- Born: 8 August 1936 Warsaw, Poland
- Died: 19 February 2022 (aged 85) Fulham, London, England
- Occupations: Writer, illustrator
- Spouse: David Walser (2005–2022)
- Writing career
- Genres: Children's literature, picture books, movable books
- Notable works: Meg and Mog; Pop-up books;
- Notable awards: Kate Greenaway Medal 1971, 1979
- Website: janpienkowski.com/home.htm

= Jan Pieńkowski =

Polish-British author and illustrator (1936–2022)

Jan Michał Pieńkowski (8 August 1936 – 19 February 2022) was a Polish-born British author of children's books—as illustrator, as writer, and as designer of movable books. He is best known for illustrating the Meg and Mog picture book series. He also did stage design for the theatre. For his contribution as a children's illustrator he was UK nominee in 1982 and again in 2008 for the biennial, international Hans Christian Andersen Award, the highest recognition available to creators of children's books.

WorldCat reports that Pieńkowski's work most widely held in participating libraries is Christmas, the King James Version (1984; US ISBN 0394869230), a 24-page picture book that "[u]ses the words of the Gospels of Luke and Matthew to present the story of the birth of Jesus."

==Early life and career==
Jan Pieńkowski was born in Warsaw to Jerzy, a 'country squire before the war', later a farm manager, and Wanda (née Garlicka), a scientist. He was three years old in September 1939 when World War II began in Europe with the invasion of Poland.

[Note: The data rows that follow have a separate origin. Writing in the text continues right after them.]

Lemma session_step_wf ss p ss' : wf_av p → wf_session ss → session_step ss p = Some ss' → wf_session ss'.
Proof.
  intros Hp [W1 W2 W3 W4 W5] Hs. destruct p as [c|p|h]; cbn in Hs; [| |done].
  - injection Hs as <-. split; cbn -[wf_av]; [done| |lia| |done].
    + intros s Hin. destruct (W2 s Hin) as (? & ? & ?). split_and!; [lia|done|done].
    + intros c' [= <-]. split; [lia|done].
  - destruct (is_config (header p)) eqn:Hc; [|destruct (is_key (header p))].
    + injection Hs as <-. split; cbn -[wf_av]; [done| |lia|done|].
      * intros s Hin. destruct (W2 s Hin) as (? & ? & ?). split_and!; [done|lia|done].
      * intros f [= <-]. split_and!; [lia|done..].
    + apply bind_Some in Hs as (c & Ec & (f & Ef & [= <-])%bind_Some).
      destruct (W4 c Ec) as [Hgc Hwc]. destruct (W5 f Ef) as (Hgf & Hcf & Hwf).
      split; cbn -[wf_av]; [| |lia|rewrite Ec; naive_solver|rewrite Ef; naive_solver].
      * apply wf_script_snoc; cbn; [done|done|done|by intros p' ->%list_elem_of_singleton|done|].
        intros t Ht. by destruct (W2 t Ht) as (? & ? & _).
      * intros s [Hin| ->%list_elem_of_singleton]%elem_of_app; [auto|]. cbn -[wf_av]. split_and!; [done|done|].
        unfold script_packets. cbn -[wf_av]. rewrite !Forall_cons, Forall_nil. done.
    + injection Hs as <-. destruct (ss_current ss) as [s|] eqn:E; unfold gops in *; rewrite ?E in *; cbn in *.
      * split; cbn; [by apply wf_script_add_frame| |done|done|done].
        intros t [Hin| ->%list_elem_of_singleton]%elem_of_app; [apply W2; set_solver|]. cbn.
        destruct (W2 s ltac:(set_solver)) as (? & ? & Hall). split_and!; [done|done|]. rewrite script_packets_add_frame.
        apply Forall_app. rewrite Forall_singleton. done.
      * by split.
Qed.

(** ** The sender *)

Definition packets_image (ps : list AVPacket) : bytes := concat (av_image <$> ps).

Definition gop_image (g : Gop) : bytes := be_bytes 4 (g_id g) ++ be_bytes 4 (g_codec_gen g) ++ be_bytes 4 (g_config_gen g).

(** The bytes of the stream of a group *)
Definition script_bytes (s : GopScript) : bytes := gop_image (gs_gop s) ++ packets_image (script_packets s).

He was in an air-raid shelter during a Nazi firebomb attack, when a Polish insurgent showed him paper cut-out techniques. He later used these in over 150 picture books. From 1944, the family moved through Bavaria, Austria and Italy, before settling in Herefordshire, England, in 1946, where Pieńkowski attended Lucton School.

At the age of 10, he could not speak any English. However, a year later he passed his Eleven-Plus exam and attended the Cardinal Vaughan School in London and later read English and Classics at King's College, Cambridge. It was here that he met his friend, and later agent, Angela Holder, who persuaded him to turn one of his poster designs into a greetings card.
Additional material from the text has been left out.